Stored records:
(** Two lists sorted by key that hold the same pairs under every key, in
    the same order, are equal. *)
Lemma sorted_by_key_unique l1 l2 :
  StronglySorted String.le l1.*1 → StronglySorted String.le l2.*1 →
  (∀ k, with_key k l1 = with_key k l2) → l1 = l2.
Proof.
  revert l2. induction l1 as [|p l1 IH]; intros l2 Hs1 Hs2 Hk.
  - destruct l2 as [|q l2]; [done|].
    specialize (Hk q.1). unfold with_key in Hk.
    rewrite filter_cons_True in Hk by done. done.
  - destruct l2 as [|q l2].
    { specialize (Hk p.1). unfold with_key in Hk.
      rewrite filter_cons_True in Hk by done. done. }
    simpl in Hs1, Hs2.
    apply StronglySorted_inv in Hs1 as [Hs1 Hp], Hs2 as [Hs2 Hq].
    rewrite Forall_forall in Hp, Hq.
    assert (Hle : ∀ (a b : string * string) (la lb : list (string * string)),
               (∀ k, k ∈ la.*1 → String.le a.1 k) →
               a.1 ≠ b.1 → with_key b.1 (a :: la) = with_key b.1 (b :: lb) →
               String.le a.1 b.1).
    { intros a b la lb Hla Hne E. unfold with_key in E.
      rewrite filter_cons_False, filter_cons_True in E by done.
      apply Hla, list_elem_of_fmap. exists b. split; [done|].
      eapply list_elem_of_filter. rewrite E. by left. }
    assert (Ekey : p.1 = q.1).
    { destruct (decide (p.1 = q.1)) as [|Hne]; [done|].
      apply (anti_symm String.le).
      - by apply (Hle p q l1 l2).
      - apply (Hle q p l2 l1); [done|done|]. symmetry. apply Hk. }
    assert (p = q) as ->.
    { specialize (Hk p.1). unfold with_key in Hk.
      rewrite !filter_cons_True in Hk by done. congruence. }
    f_equal. apply IH; [done..|].
    intros k. specialize (Hk k). unfold with_key in *.
    rewrite !filter_cons in Hk. case_decide; congruence.
Qed.

End QueryBuilder.
(** *** Field updates *)

Definition upd_view (f : View -> View) (s : State) : State :=
  mkState (f (view s)) (refs s) (world s).
Definition upd_refs (f : Refs -> Refs) (s : State) : State :=
  mkState (view s) (f (refs s)) (world s).
Definition upd_world (f : World -> World) (s : State) : State :=
  mkState (view s) (refs s) (f (world s)).

Definition setStatus (x : ConnectionStatus) : State -> State :=
  upd_view (fun v => mkView x (messages v) (isCapturing v) (isSpeaking v)
                            (errorMsg v) (mode v) (userTranscript v)).
Definition setMessages (f : list Message -> list Message) : State -> State :=
  upd_view (fun v => mkView (status v) (f (messages v)) (isCapturing v)
                            (isSpeaking v) (errorMsg v) (mode v)
                            (userTranscript v)).
Definition setIsCapturing (x : bool) : State -> State :=
  upd_view (fun v => mkView (status v) (messages v) x (isSpeaking v)
                            (errorMsg v) (mode v) (userTranscript v)).
Definition setIsSpeaking (x : bool) : State -> State :=
  upd_view (fun v => mkView (status v) (messages v) (isCapturing v) x
                            (errorMsg v) (mode v) (userTranscript v)).
Definition setErrorMsg (x : option string) : State -> State :=
  upd_view (fun v => mkView (status v) (messages v) (isCapturing v)
                            (isSpeaking v) x (mode v) (userTranscript v)).
Definition setUserTranscript (x : string) : State -> State :=
  upd_view (fun v => mkView (status v) (messages v) (isCapturing v)
                            (isSpeaking v) (errorMsg v) (mode v) x).

Definition set_videoSrcObject (x : option MediaStream) : State -> State :=
  upd_refs (fun r => mkRefs x (sessionRef r) (sessionPromiseRef r)
    (deepgramConnectionRef r) (inputAudioContextRef r)
    (outputAudioContextRef r) (audioOutputNodeRef r) (nextStartTimeRef r)
    (sourcesRef r) (micStreamRef r) (captureIntervalRef r)).
Definition set_sessionRef (x : option nat) : State -> State :=
  upd_refs (fun r => mkRefs (videoSrcObject r) x (sessionPromiseRef r)
    (deepgramConnectionRef r) (inputAudioContextRef r)
    (outputAudioContextRef r) (audioOutputNodeRef r) (nextStartTimeRef r)
    (sourcesRef r) (micStreamRef r) (captureIntervalRef r)).
Definition set_sessionPromiseRef (x : option SessionPromise) : State -> State :=
  upd_refs (fun r => mkRefs (videoSrcObject r) (sessionRef r) x
    (deepgramConnectionRef r) (inputAudioContextRef r)
    (outputAudioContextRef r) (audioOutputNodeRef r) (nextStartTimeRef r)
    (sourcesRef r) (micStreamRef r) (captureIntervalRef r)).
Definition set_deepgramConnectionRef (x : option nat) : State -> State :=
  upd_refs (fun r => mkRefs (videoSrcObject r) (sessionRef r)
    (sessionPromiseRef r) x (inputAudioContextRef r)
    (outputAudioContextRef r) (audioOutputNodeRef r) (nextStartTimeRef r)
    (sourcesRef r) (micStreamRef r) (captureIntervalRef r)).
Definition set_inputAudioContextRef (x : bool) : State -> State :=
  upd_refs (fun r => mkRefs (videoSrcObject r) (sessionRef r)
    (sessionPromiseRef r) (deepgramConnectionRef r) x
    (outputAudioContextRef r) (audioOutputNodeRef r) (nextStartTimeRef r)
    (sourcesRef r) (micStreamRef r) (captureIntervalRef r)).
Definition set_outputAudio (x : bool) : State -> State :=
  upd_refs (fun r => mkRefs (videoSrcObject r) (sessionRef r)
    (sessionPromiseRef r) (deepgramConnectionRef r) (inputAudioContextRef r)
    x x (nextStartTimeRef r)
    (sourcesRef r) (micStreamRef r) (captureIntervalRef r)).
Definition set_nextStartTimeRef (x : Z) : State -> State :=
  upd_refs (fun r => mkRefs (videoSrcObject r) (sessionRef r)
    (sessionPromiseRef r) (deepgramConnectionRef r) (inputAudioContextRef r)
    (outputAudioContextRef r) (audioOutputNodeRef r) x
    (sourcesRef r) (micStreamRef r) (captureIntervalRef r)).
Definition set_sourcesRef (x : gset nat) : State -> State :=
  upd_refs (fun r => mkRefs (videoSrcObject r) (sessionRef r)
    (sessionPromiseRef r) (deepgramConnectionRef r) (inputAudioContextRef r)
    (outputAudioContextRef r) (audioOutputNodeRef r) (nextStartTimeRef r)
    x (micStreamRef r) (captureIntervalRef r)).
Definition set_micStreamRef (x : option MediaStream) : State -> State :=
  upd_refs (fun r => mkRefs (videoSrcObject r) (sessionRef r)
    (sessionPromiseRef r) (deepgramConnectionRef r) (inputAudioContextRef r)
    (outputAudioContextRef r) (audioOutputNodeRef r) (nextStartTimeRef r)
    (sourcesRef r) x (captureIntervalRef r)).
Definition set_captureIntervalRef (x : option positive) : State -> State :=
  upd_refs (fun r => mkRefs (videoSrcObject r) (sessionRef r)
    (sessionPromiseRef r) (deepgramConnectionRef r) (inputAudioContextRef r)
    (outputAudioContextRef r) (audioOutputNodeRef r) (nextStartTimeRef r)
    (sourcesRef r) (micStreamRef r) x).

• [HOW TO COMPLETE THIS TASK]
An exact copy of the lines above between the line holding "rewrite filter_cons_False, filter_cons_True" and the line holding "apply (anti_symm String.le).", inclusive, is the whole answer.

• [RESPONSE AREA]
      rewrite filter_cons_False, filter_cons_True in E by done.
      apply Hla, list_elem_of_fmap. exists b. split; [done|].
      eapply list_elem_of_filter. rewrite E. by left. }
    assert (Ekey : p.1 = q.1).
    { destruct (decide (p.1 = q.1)) as [|Hne]; [done|].
      apply (anti_symm String.le).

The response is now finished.